*Task brief*: Check each line of the entries for "result" and report the ones that have it.

^^^^^^^^

(* ===== verification/BitopSpec.v ===== *)
(** * BITOP (specification of bitopCommand of BitCmd.v)

    The result of BITOP bit by bit, for the path that works on words of memory and for the one that works on
    bytes, and the outcome of the command on the key space. *)

From S2P Require Import Prelude Endian Util Sds Bitops State Object Server Db DbSpec Outcome SampleState KeySpec TString TStringSpec BitCmd BitCmdSpec.

(** ** Words and bytes *)

Lemma bitop_fun_byte op a b : in_u 8 a -> in_u 8 b -> in_u 8 (bitop_fun op a b).
Proof.
  intros Ha Hb. pose proof (in_u_testbit 8 a) as Ta. pose proof (in_u_testbit 8 b) as Tb.
  destruct op; cbn [bitop_fun]; [| | |done]; (apply testbit_in_u; [lia| |intros i Hi]).
  - apply Z.land_nonneg. destruct Ha. lia.
  - by rewrite Z.land_spec, Ta.
  - apply Z.lor_nonneg. destruct Ha, Hb. lia.
  - by rewrite Z.lor_spec, Ta, Tb.
  - apply Z.lxor_nonneg. destruct Ha, Hb. lia.
  - by rewrite Z.lxor_spec, Ta, Tb.
Qed.

(** The operations act on the bytes of a word one by one. *)
Lemma bitop_fun_split op a b x y :
  in_u 8 a -> in_u 8 b -> bitop_fun op (a + 256 * x) (b + 256 * y) = bitop_fun op a b + 256 * bitop_fun op x y.
Proof.
  intros Ha Hb. pose proof (bitop_fun_byte op a b Ha Hb) as Hab.
  destruct op; cbn [bitop_fun] in *; [| | |done]; apply Z.bits_inj'; intros i Hi;
    rewrite ?Z.land_spec, ?Z.lor_spec, ?Z.lxor_spec, !testbit_low_high by (done || lia);
    destruct (i <? 8); by rewrite ?Z.land_spec, ?Z.lor_spec, ?Z.lxor_spec.
Qed.

Lemma le_decode_zip op xs ys :
  bytes_ok xs -> bytes_ok ys -> length xs = length ys ->
  le_decode (zip_with (bitop_fun op) xs ys) = bitop_fun op (le_decode xs) (le_decode ys).
Proof.
  intros Hx. revert ys. induction Hx as [|x xs Hx Hxs IH]; intros [|y ys] Hy Hl; try done; [by destruct op|].
  apply Forall_cons in Hy as [Hy Hys]. cbn [zip_with le_decode]. rewrite IH by (done || by injection Hl).
  symmetry. by apply bitop_fun_split.
Qed.

Lemma bytes_zip op xs ys : bytes_ok xs -> bytes_ok ys -> bytes_ok (zip_with (bitop_fun op) xs ys).
Proof.
  intros Hx. revert ys. induction Hx as [|x xs Hx Hxs IH]; intros [|y ys] Hy; try done; [constructor..|].
  apply Forall_cons in Hy as [Hy Hys]. constructor; [by apply bitop_fun_byte|by apply IH].
Qed.

Lemma zip_reverse {A B C} (f : A -> B -> C) xs ys :
  length xs = length ys -> zip_with f (reverse xs) (reverse ys) = reverse (zip_with f xs ys).
Proof.
  revert ys. induction xs as [|x xs IH]; intros [|y ys] Hl; try done.
  cbn [zip_with]. rewrite !reverse_cons, zip_with_app by (rewrite !length_reverse; by injection Hl).
  rewrite IH by (by injection Hl). done.
Qed.

Definition not_byte (a : Z) : Z := wrapu 8 (Z.lnot a).

Lemma not_byte_eq a : in_u 8 a -> not_byte a = 255 - a.
Proof.
  intros [? ?]. unfold not_byte, wrapu, Z.lnot. change (2 ^ 8) with 256 in *.
  symmetry. apply (Z.mod_unique _ _ (-1)); lia.
Qed.

Lemma not_byte_ok a : in_u 8 (not_byte a).
Proof. unfold not_byte. apply wrapu_range. lia. Qed.

Lemma le_decode_not xs : bytes_ok xs -> le_decode (not_byte <$> xs) = 2 ^ (8 * zlen xs) - 1 - le_decode xs.
Proof.
  induction 1 as [|x xs Hx Hxs IH]; [done|]. cbn [fmap list_fmap le_decode]. rewrite IH, not_byte_eq by done.
  pose proof (zlen_nonneg xs). rewrite zlen_cons. replace (8 * (zlen xs + 1)) with (8 + 8 * zlen xs) by lia.
  rewrite Z.pow_add_r by lia. change (2 ^ 8) with 256. lia.
Qed.

(** ** Effects on the positions of a buffer *)

(** [res'] is [res] with [g i] applied to the byte at each position [i] from [lo] to [hi]. *)
Record applied (g : nat -> Z -> Z) (lo hi : nat) (res res' : sds) : Prop := {
  ap_len : length res' = length res;
  ap_bytes : bytes_ok res';
  ap_at : forall i, res' !! i = if decide (lo <= i < hi)%nat then g i <$> res !! i else res !! i
}.

Lemma applied_refl g lo res : bytes_ok res -> applied g lo lo res res.
Proof. intros Hr. split; [done..|]. intros i. by rewrite decide_False by lia. Qed.

(** Adjacent intervals. *)
Lemma applied_trans g lo mid hi a b c :
  (lo <= mid <= hi)%nat -> applied g lo mid a b -> applied g mid hi b c -> applied g lo hi a c.
Proof.
  intros Hm [Hl1 _ H1] [Hl2 Hb2 H2]. split; [congruence|done|]. intros i. rewrite H2.
  repeat destruct (decide _); try lia; rewrite H1; repeat destruct (decide _); try lia; done.
Qed.

(** One function after another on the same interval. *)
Lemma applied_comp g h lo hi a b c :
  applied g lo hi a b -> applied h lo hi b c -> applied (fun i x => h i (g i x)) lo hi a c.
Proof.
  intros [Hl1 _ H1] [Hl2 Hb2 H2]. split; [congruence|done|]. intros i. rewrite H2, H1.
  destruct (decide _); [|done]. by destruct (a !! i).
Qed.

Lemma applied_ext g h lo hi a b : (forall i x, (lo <= i < hi)%nat -> g i x = h i x) -> applied g lo hi a b -> applied h lo hi a b.
Proof.
  intros He [Hl Hb H1]. split; [done..|]. intros i. rewrite H1. destruct (decide _); [|done].
  destruct (a !! i); cbn; [|done]. by rewrite He.
Qed.

(** Writing over the bytes read at the same place. *)
Lemma overwrite g (res ys : sds) (off : nat) :
  bytes_ok res -> bytes_ok ys -> (off + length ys <= length res)%nat ->
  (forall i, ys !! i = if decide (i < length ys)%nat then g (off + i)%nat <$> res !! (off + i)%nat else None) ->
  exists res', wr res (Z.of_nat off) ys = Some res' /\ applied g off (off + length ys) res res'.
Proof.
  intros Hr Hy Hl Hat. unfold wr, zlen. rewrite (proj2 (Z.leb_le 0 _)), (proj2 (Z.leb_le _ _)) by lia. cbn [andb].
  eexists. split; [done|]. rewrite Nat2Z.id. replace (Z.to_nat (Z.of_nat off + Z.of_nat (length ys))) with (off + length ys)%nat by lia.
  split.
  - rewrite !length_app, length_take, length_drop. lia.
  - apply Forall_app. split; [by apply Forall_take|]. apply Forall_app. split; [done|by apply Forall_drop].
  - intros i. destruct (decide (i < off)%nat).
    { rewrite lookup_app_l, lookup_take_lt by (rewrite ?length_take; lia). by rewrite decide_False by lia. }
    rewrite lookup_app_r by (rewrite length_take; lia). rewrite length_take, Nat.min_l by lia.
    destruct (decide (i < off + length ys)%nat).
    + rewrite lookup_app_l by lia. rewrite Hat, !decide_True by lia. by replace (off + (i - off))%nat with i by lia.
    + rewrite lookup_app_r by lia. rewrite lookup_drop, decide_False by lia. f_equal. lia.
Qed.

(** The byte at a position, zero after the end. *)
Definition byte_at (s : sds) (i : nat) : Z := default 0 (s !! i).

Lemma byte_at_ok s i : bytes_ok s -> in_u 8 (byte_at s i).
Proof.
  intros Hs. unfold byte_at. destruct (s !! i) as [b|] eqn:E; [|done]. by eapply Forall_lookup_1 in E.
Qed.

Lemma rd_nat (s : sds) (off n : nat) :
  (off + n <= length s)%nat -> rd s (Z.of_nat off) (Z.of_nat n) = Some (take n (drop off s)).
Proof.
  intros Hl. unfold rd, zlen. rewrite !(proj2 (Z.leb_le _ _)) by lia. cbn [andb]. by rewrite !Nat2Z.id.
Qed.

(** The byte at [i] of the result, from the byte of the first source and the others. *)
Definition combine (op : bitop) (others : list sds) (i : nat) (a : Z) : Z :=
  foldl (fun a s => bitop_fun op a (byte_at s i)) (if bool_decide (op = BITOP_NOT) then not_byte a else a) others.

Lemma combine_not others i a : combine BITOP_NOT others i a = not_byte a.
Proof. unfold combine. cbn. generalize (not_byte a). by induction others. Qed.

Lemma combine_byte op others i a : Forall bytes_ok others -> in_u 8 a -> in_u 8 (combine op others i a).
Proof.
  intros Ho Ha. unfold combine. assert (in_u 8 (if bool_decide (op = BITOP_NOT) then not_byte a else a)) as Hb.
  { case_if; [apply not_byte_ok|done]. }
  revert Hb. generalize (if bool_decide (op = BITOP_NOT) then not_byte a else a).
  induction Ho as [|s l Hs _ IH]; intros b Hb; [done|]. apply IH, bitop_fun_byte; [done|by apply byte_at_ok].
Qed.

Lemma applied_id lo hi res : bytes_ok res -> applied (fun _ x => x) lo hi res res.
Proof. intros Hr. split; [done..|]. intros i. destruct (decide _); [|done]. by destruct (res !! i). Qed.

Lemma code_byte (s : sds) (j : nat) :
  (if zlen s <=? Z.of_nat j then Some 0 else zidx s (Z.of_nat j)) = Some (byte_at s j).
Proof.
  unfold byte_at. destruct (Z.leb_spec (zlen s) (Z.of_nat j)) as [Hl|Hl]; unfold zlen in Hl.
  - by rewrite lookup_ge_None_2 by lia.
  - unfold zidx. rewrite (proj2 (Z.leb_le _ _)), Nat2Z.id by lia. by destruct (lookup_lt_is_Some_2 s j) as [b ->]; [lia|].
Qed.

(** The loop over bytes. *)
Lemma bitop_bytes_spec n op s0 others res (j : nat) :
  bytes_ok s0 -> Forall bytes_ok others -> bytes_ok res -> (j + n <= length res)%nat ->
  exists res', bitop_bytes n op (s0 :: others) res (Z.of_nat j) = Some res' /\
    applied (fun i _ => combine op others i (byte_at s0 i)) j (j + n) res res'.
Proof.
  intros H0 Ho. revert res j. induction n as [|n IH]; intros res j Hr Hl.
  { exists res. split; [done|]. rewrite Nat.add_0_r. by apply applied_refl. }
  cbn [bitop_bytes head tail]. cbn [mbind option_bind]. rewrite code_byte. cbn [mbind option_bind].
  assert (forall l b, foldl (fun acc s => output ← acc; byte ← (if zlen s <=? Z.of_nat j then Some 0 else zidx s (Z.of_nat j));
      Some (bitop_fun op output byte)) (Some b) l = Some (foldl (fun a s => bitop_fun op a (byte_at s j)) b l)) as ->.
  { induction l as [|x l IHl]; intros b; [done|]. cbn [foldl]. cbn [mbind option_bind]. rewrite code_byte. apply IHl. }
  cbn [mbind option_bind]. fold (not_byte (byte_at s0 j)). fold (combine op others j (byte_at s0 j)).
  set (out := combine op others j (byte_at s0 j)).
  destruct (overwrite (fun i _ => combine op others i (byte_at s0 i)) res [out] j Hr) as (res1 & -> & A1).
  - constructor; [|done]. by apply combine_byte, byte_at_ok.
  - cbn. lia.
  - intros [|i]; cbn; [|done]. rewrite Nat.add_0_r. by destruct (lookup_lt_is_Some_2 res j) as [b ->]; [lia|].
  - cbn [mbind option_bind]. destruct (IH res1 (S j)) as (res' & E & A2); [apply A1|rewrite (ap_len _ _ _ _ _ A1); lia|].
    replace (Z.of_nat j + 1) with (Z.of_nat (S j)) by lia. rewrite E. exists res'. split; [done|].
    change (length [out]) with 1%nat in A1. replace (j + 1)%nat with (S j) in A1 by lia.
    replace (S j + n)%nat with (j + S n)%nat in A2 by lia. by eapply (applied_trans _ _ (S j)); [lia|..].
Qed.

Section host.
Context `{Host}.

Lemma host_bytes_of n v xs : length xs = n -> bytes_ok xs -> v = host_uint xs -> host_bytes n v = xs.
Proof. intros <- Hx ->. by apply host_bytes_uint. Qed.

Lemma host_uint_zip op xs ys :
  bytes_ok xs -> bytes_ok ys -> length xs = length ys ->
  host_uint (zip_with (bitop_fun op) xs ys) = bitop_fun op (host_uint xs) (host_uint ys).
Proof.
  intros Hx Hy Hl. unfold host_uint. destruct big_endian; [|by apply le_decode_zip].
  rewrite <- zip_reverse by done. apply le_decode_zip; [by apply Forall_reverse..|by rewrite !length_reverse].
Qed.

Lemma host_uint_not xs :
  bytes_ok xs -> host_uint (not_byte <$> xs) = wrapu (8 * zlen xs) (Z.lnot (host_uint xs)).
Proof.
  intros Hx. unfold host_uint.
  set (l := if big_endian then reverse xs else xs).
  assert (bytes_ok l /\ zlen l = zlen xs) as [Hl <-].
  { unfold l, zlen. destruct big_endian; [|done]. split; [by apply Forall_reverse|by rewrite length_reverse]. }
  replace (if big_endian then reverse (not_byte <$> xs) else not_byte <$> xs) with (not_byte <$> l)
    by (unfold l; destruct big_endian; [apply fmap_reverse|done]).
  rewrite le_decode_not by done. pose proof (le_decode_range l Hl). unfold wrapu, Z.lnot.
  apply (Z.mod_unique _ _ (-1)); lia.
Qed.

Lemma word_at (s : sds) (off : nat) :
  (off + 8 <= length s)%nat -> load64 s (Z.of_nat off) = Some (host_uint (take 8 (drop off s))).
Proof. intros Hl. unfold load64. change 8 with (Z.of_nat 8). by rewrite rd_nat. Qed.

Lemma word_bytes (s : sds) (off : nat) :
  bytes_ok s -> (off + 8 <= length s)%nat -> bytes_ok (take 8 (drop off s)) /\ length (take 8 (drop off s)) = 8%nat.
Proof. intros Hs Hl. split; [by apply Forall_take, Forall_drop|]. rewrite length_take, length_drop. lia. Qed.

Lemma bitop_word_spec op (res s : sds) (off : nat) :
  bytes_ok res -> bytes_ok s -> (off + 8 <= length res)%nat -> (off + 8 <= length s)%nat ->
  exists res', bitop_word op res s (Z.of_nat off) = Some res' /\
    applied (fun i x => bitop_fun op x (byte_at s i)) off (off + 8) res res'.
Proof.
  intros Hr Hs Hlr Hls. destruct (word_bytes res off Hr Hlr) as [Hx Hlx]. destruct (word_bytes s off Hs Hls) as [Hy Hly].
  unfold bitop_word. rewrite !word_at by done. cbn [mbind option_bind].
  set (zs := zip_with (bitop_fun op) (take 8 (drop off res)) (take 8 (drop off s))).
  assert (length zs = 8%nat) as Hlz by (unfold zs; rewrite length_zip_with; lia).
  rewrite (host_bytes_of 8 _ zs); [|done|by apply bytes_zip|unfold zs; by rewrite host_uint_zip by congruence].
  rewrite <- Hlz. apply overwrite; [done|by apply bytes_zip|lia|]. intros i. rewrite Hlz.
  unfold zs. rewrite lookup_zip_with. destruct (decide (i < 8)%nat).
  - rewrite !lookup_take_lt, !lookup_drop by lia. unfold byte_at.
    destruct (lookup_lt_is_Some_2 s (off + i)%nat) as [b ->]; [lia|]. by destruct (res !! (off + i)%nat).
  - by rewrite !lookup_take_ge by lia.
Qed.

Lemma not_word_spec (res : sds) (off : nat) :
  bytes_ok res -> (off + 8 <= length res)%nat ->
  exists res', not_word res (Z.of_nat off) = Some res' /\ applied (fun _ x => not_byte x) off (off + 8) res res'.
Proof.
  intros Hr Hlr. destruct (word_bytes res off Hr Hlr) as [Hx Hlx]. unfold not_word. rewrite word_at by done.
  cbn [mbind option_bind]. set (zs := not_byte <$> take 8 (drop off res)).
  assert (length zs = 8%nat) as Hlz by (unfold zs; by rewrite length_fmap).
  assert (bytes_ok zs) as Hz by (apply Forall_fmap, Forall_true; intros; apply not_byte_ok).
  rewrite (host_bytes_of 8 _ zs); [|done|done|unfold zs; rewrite host_uint_not by done; unfold zlen; by rewrite Hlx].
  rewrite <- Hlz. apply overwrite; [done|done|lia|]. intros i. rewrite Hlz. unfold zs.
  rewrite list_lookup_fmap. destruct (decide (i < 8)%nat).
  - by rewrite lookup_take_lt, lookup_drop by lia.
  - by rewrite lookup_take_ge by lia.
Qed.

^^^^^^^^

*Exercise output*:
    The result of BITOP bit by bit, for the path that works on words of memory and for the one that works on
(** The byte at [i] of the result, from the byte of the first source and the others. *)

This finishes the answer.